The function generate_chain_conformation_single():

  • Places residue 1 at origin

  • Places residue 2 using random spherical angles

  • For residues 3..N: - preserve directionality with degree_extend blend - enforce correct bond length from forcefield - avoid bead–bead overlap - reject positions if outside --radius - allow up to 50 attempts per bead

  • Ensures the chain is continuous and physically plausible

Output: PDB File

Each generated conformation produces lines like:

ATOM      1 ALA A   1    x y z

Key features:

  • Coordinates written in Å

  • CRYST1 box size = radius × 2

  • Residue names from forcefield mapping

  • Atom names from the coarse-grained abbreviation

  • Element symbol determined automatically

  • Residue numbers begin at --residue-index

Output: ITP Topology

Generated topology contains:

### [moleculetype]

[ moleculetype ]
MOL     1

### [atomtypes]

Generated for each unique CGPS bead abbreviation:

Fields include:

  • atom abbreviation

  • GROMACS-style atom name

  • sigma

  • lambda

  • T0, T1, T2 temperature coefficients (HPS forcefield)

### [atoms]

For each sequence position:

  • ID

  • atom name

  • residue name

  • residue index

  • mass

  • charge

  • cumulative qtot comment

### [bonds]

Bond parameters come directly from:

forcefield.bond2param[ forcefield.abbr2bondtype[ f"{AAi}-{AAj}" ] ]

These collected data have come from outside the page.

(** Loop 0 covers the item f, every later loop the item g. *)
Definition f_then_g : Z -> gset string :=
  fun k => if (k =? 0)%Z then {["f"]} else {["g"]}.

Definition empty_world : World := {| fs := ∅; trace := [] |}.

(** ** [__init__] and [main] *)

(** The rest of [p] below the directory [d], when [p] lies at or below it. *)
Fixpoint relative_to (d p : path) : option path :=
  match d, p with
  | [], _ => Some p
  | _ :: _, [] => None
  | x :: d', y :: p' => if bool_decide (x = y) then relative_to d' p' else None
  end.

(** [d.exists()] for a directory: with directories implicit, it exists when
    a file lies at or below it. *)
Definition exists_at (d : path) (f : FS) : bool :=
  bool_decide (map_Exists (fun p _ => is_Some (relative_to d p)) f).

(** Where a path ends up when the directory [src] is renamed to [dst]. *)
Definition renamed (src dst p : path) : path :=
  match relative_to src p with
  | Some rest => dst ++ rest
  | None => p
  end.

(** [os.rename(src, dst)] of a directory onto a path that does not exist. *)
Definition rename_dir (src dst : path) (f : FS) : FS :=
  list_to_map ((fun kv : path * Content => (renamed src dst kv.1, kv.2))
                 <$> map_to_list f).

(** [f"gauntlet_backup_{timestamp}"] *)
Definition backup_name (timestamp : string) : string :=
  String.append "gauntlet_backup_" timestamp.

(** [p] lies strictly below the directory [d]. *)
Definition strictly_below (d p : path) : bool :=
  match relative_to d p with
  | Some (_ :: _) => true
  | _ => false
  end.

(** [os.path.isdir(d)]: with directories implicit, [d] is a directory when
    a file lies strictly below it. *)
Definition is_dir (d : path) (f : FS) : bool :=
  bool_decide (map_Exists (fun p _ => strictly_below d p = true) f).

Bond length and force constant are written per residue pair.

Forcefield Handling

Forcefields searched from two locations:

  1. internal: dropps/share/forcefields/*.ff

  2. working directory: *.ff

If both contain same filename → error:

ERROR: Conflict detected! The following .ff file(s) exist in both ...

User may choose forcefield via:

  • explicit --forcefield

  • interactive prompt

Forcefield functions used:

  • getff()

  • mapping dictionaries: - abbr2aa - abbr2charge - abbr2mass - abbr2sigma - abbr2lambda - abbr2tempcoff - abbr2bondtype - abbr2bondtypeindex

Error Messages

Residue index out of range

ERROR: Mutated residue %d out of range ...

PTM mismatch

ERROR ... residue %d is not %s

PDB/sequence mismatch

ERROR: There are %d CA atoms but sequence length is %d

Invalid degree of extend

Range must be 0–1.

Forcefield conflict

Printed when duplicate .ff files found.

Summary

dps pdb2cgps is the core sequence-to-CGPS model builder in DROPPS. It provides:

  • PTM insertion

  • terminal charge patches

  • sequence-only or PDB-guided CG structure generation

  • collision-free random-coil algorithm

  • forcefield-aware ITP generation

  • exact bond, mass, charge, sigma/lambda assignments

  • multi-conformation output for ensemble simulations

It is the recommended starting point for building CGPS systems for LLPS and disordered-protein simulations.